In this case, Customs found that the way the APA worked, the adjustments were made to cost of goods sold with the intention that the adjustment affect the profitability of the seller. Based on this, Customs found that the adjustments had a direct impact on the price paid for the imported goods and, therefore, were part of the customs value of the merchandise.
That causes a potential problem for the importer. Between related parties, transaction value is only applicable where the relationship did not affect the price. If you think about the reason for these adjustments, you can see that the adjusted price was clearly impacted by the relationship between the parties. The parties were making the adjustments for the express purpose of managing the profitability of the seller, with the blessing of the IRS. That necessarily raises the question of whether transaction value is applicable.
Customs has established a five-part test to determine whether transaction value is applicable to related party transactions subject to a formal transfer pricing policy. Under that test, the transfer price is acceptable where:
(1) A written transfer pricing policy is in place prior to importation and the policy is prepared taking IRS code section 482 into account;
(2) The U.S. taxpayer uses its transfer pricing policy in filing its income tax return, and any adjustments resulting from the transfer pricing policy are reported or used by the taxpayer in filing its income tax return;
(3) The company’s transfer pricing policy specifies how the transfer price and any adjustments are determined with respect to all products covered by the transfer pricing policy for which the value is to be adjusted;
(4) The company maintains and provides accounting details from its books and/or financial statements to support the claimed adjustments in the United States; and,
(5) No other conditions exist that may affect the acceptance of the transfer price by CBP
The theory is that where these factors are present, the adjustment to sales represents the application of an objective formula, which has always been acceptable for transaction value.

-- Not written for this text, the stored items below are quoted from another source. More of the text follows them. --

Lemma ends_keeping_advance {A} (m : Async A) (w : World) :
  ends_keeping I m w ->
  I (snd (advance m w)) /\
  match fst (advance m w) with
  | Finished _ => True
  | Pending cmd k => forall r w', I w' -> ends_keeping I (k r) w'
  end.
Proof.
  revert w. induction m as [a | e | C effect k IH | cmd k IH]; simpl; intros w H.
  - split; [exact H | exact Logic.I].
  - split; [exact H | exact Logic.I].
  - destruct (effect w) as [b w'] eqn:E. simpl in H. apply IH. exact H.
  - exact H.
Qed.

Lemma dispatch_keeps (m : Async unit) (s : System) :
  ends_keeping I m (world s) -> system_keeps I s -> system_keeps I (dispatch m s).
Proof.
  intros Hm [Hw Hp].
  destruct (ends_keeping_advance m (world s) Hm) as [H1 H2].
  unfold dispatch. destruct (advance m (world s)) as [[[u | e] | cmd k] w']; simpl in *.
  - split; assumption.
  - split; assumption.
  - split; [assumption |]. apply Forall_app. split; [assumption |].
    constructor; [| constructor]. exact H2.
Qed.

Hypothesis handlers_keep : forall h w, I w -> ends_keeping I (handler h) w.

Lemma steps_keep (es : list Event) (s : System) :
  system_keeps I s -> system_keeps I (steps s es).
Proof.
  revert s. induction es as [| e rest IH]; intros s Hs; simpl.
  - exact Hs.
  - apply IH. destruct e as [h | index backend]; simpl.
    + apply dispatch_keeps; [apply handlers_keep; apply Hs | exact Hs].
    + destruct (nth_error (pending s) index) as [t |] eqn:E; [| exact Hs].
      destruct Hs as [Hw Hp]. apply dispatch_keeps.
      * simpl. apply (nth_error_Forall _ _ _ _ Hp E). exact Hw.
      * split; simpl; [exact Hw | apply remove_nth_Forall; exact Hp].
Qed.

End Between.

(** ** Polling *)

Ltac between_step :=
  match goal with
  | |- _ /\ _ => split
  | |- forall _, _ => intro
  | r : Settled _ |- _ => destruct r
  | |- context [if ?c then _ else _] => destruct c eqn:?
  | |- context [match ?o with Some _ => _ | None => _ end] => destruct o eqn:?
  end; simpl.

Lemma handlers_keep_single_interval (h : Handler) (w : World) :
  single_interval w -> ends_keeping single_interval (handler h) w.
Proof.
  intros Hw. destruct h; unfold_handlers; simpl.
  all: unfold single_interval, ProgressTracker.pollInterval, store in *; simpl in *.
  all: try assumption.
  all: repeat (between_step; try assumption).
  all: repeat match goal with H : _ /\ _ |- _ => destruct H end.
  all: repeat match goal with
         | H : context [match progressInterval ?x with _ => _ end] |- _ =>
             destruct (progressInterval x) eqn:?; simpl in *
         end.
  all: repeat match goal with
         | H : Some _ = Some _ |- _ => inversion H; subst; clear H
         | H : Some _ = None |- _ => discriminate H
         | H : None = Some _ |- _ => discriminate H
         | H : _ /\ _ |- _ => destruct H
         end.
  all: repeat match goal with
         | H : context [?id =? 0] |- _ => destruct (Z.eqb_spec id 0); [lia |]; simpl in *
         end.
  all: rewrite ?andb_false_r, ?andb_true_r in *; try discriminate; try lia.
  all: try match goal with H : timers _ = _ |- _ => rewrite H; simpl end.
  all: rewrite ?Z.eqb_refl; try reflexivity.
Qed.

Lemma single_interval_reachable (es : list Event) :
  single_interval (world (steps initialSystem es)).
Proof.
  assert (H : system_keeps single_interval (steps initialSystem es)).
  { apply (steps_keep _ handlers_keep_single_interval es).
    split; [| constructor]. split; [simpl; lia | reflexivity]. }
  destruct H as [H _]. exact H.
Qed.

(** X7 — The tracker never leaks an interval: in every state the page
    reaches there is at most one live interval, it polls every 500ms, and it
    is the one [progressInterval] holds. *)
Theorem tracker_never_leaks_an_interval (es : list Event) :
  match progressInterval (world (steps initialSystem es)) with
  | None => timers (world (steps initialSystem es)) = []
  | Some id => id <> 0 /\ timers (world (steps initialSystem es)) = [mkTimer id 500]
  end.
Proof.
  destruct (single_interval_reachable es) as [_ H].
  destruct (progressInterval (world (steps initialSystem es))) as [id |].
  - destruct H as [H1 H2]. split; [lia | exact H2].
  - exact H.
Qed.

In this case, the importer apparently did not provide information supporting the application of transaction value on the basis of the five-part test. As a result, Customs found that the importer could not claim the benefit of an objective formula, which would have allowed for refunds in the case of adjustments that lowered the purchase price.
Instead, counsel for the importer argued that the five-part test is inapplicable. Rather, counsel argued that the circumstances of the sale indicate that the relationship did not affect the price. This is also a legally viable way to preserve the application of transaction value. As Customs and Border Protection puts it: "[T]ransaction value is an acceptable basis of appraisement only if, inter alia, the buyer and seller are not related, or if related, an examination of the circumstances of the sale indicates that the relationship did not influence the price actually paid or payable, or the transaction value of the merchandise closely approximates certain 'test values.'” 19 U.S.C. §1401a(b)(2)(B); 19 CFR §152.103(l).
Unfortunately, the company did not submit sufficient information to prove that the circumstances of the sale indicate the relationship did not affect the sale price. As a result, increases in value need to be reported and, to the extent duties are applicable, duties paid.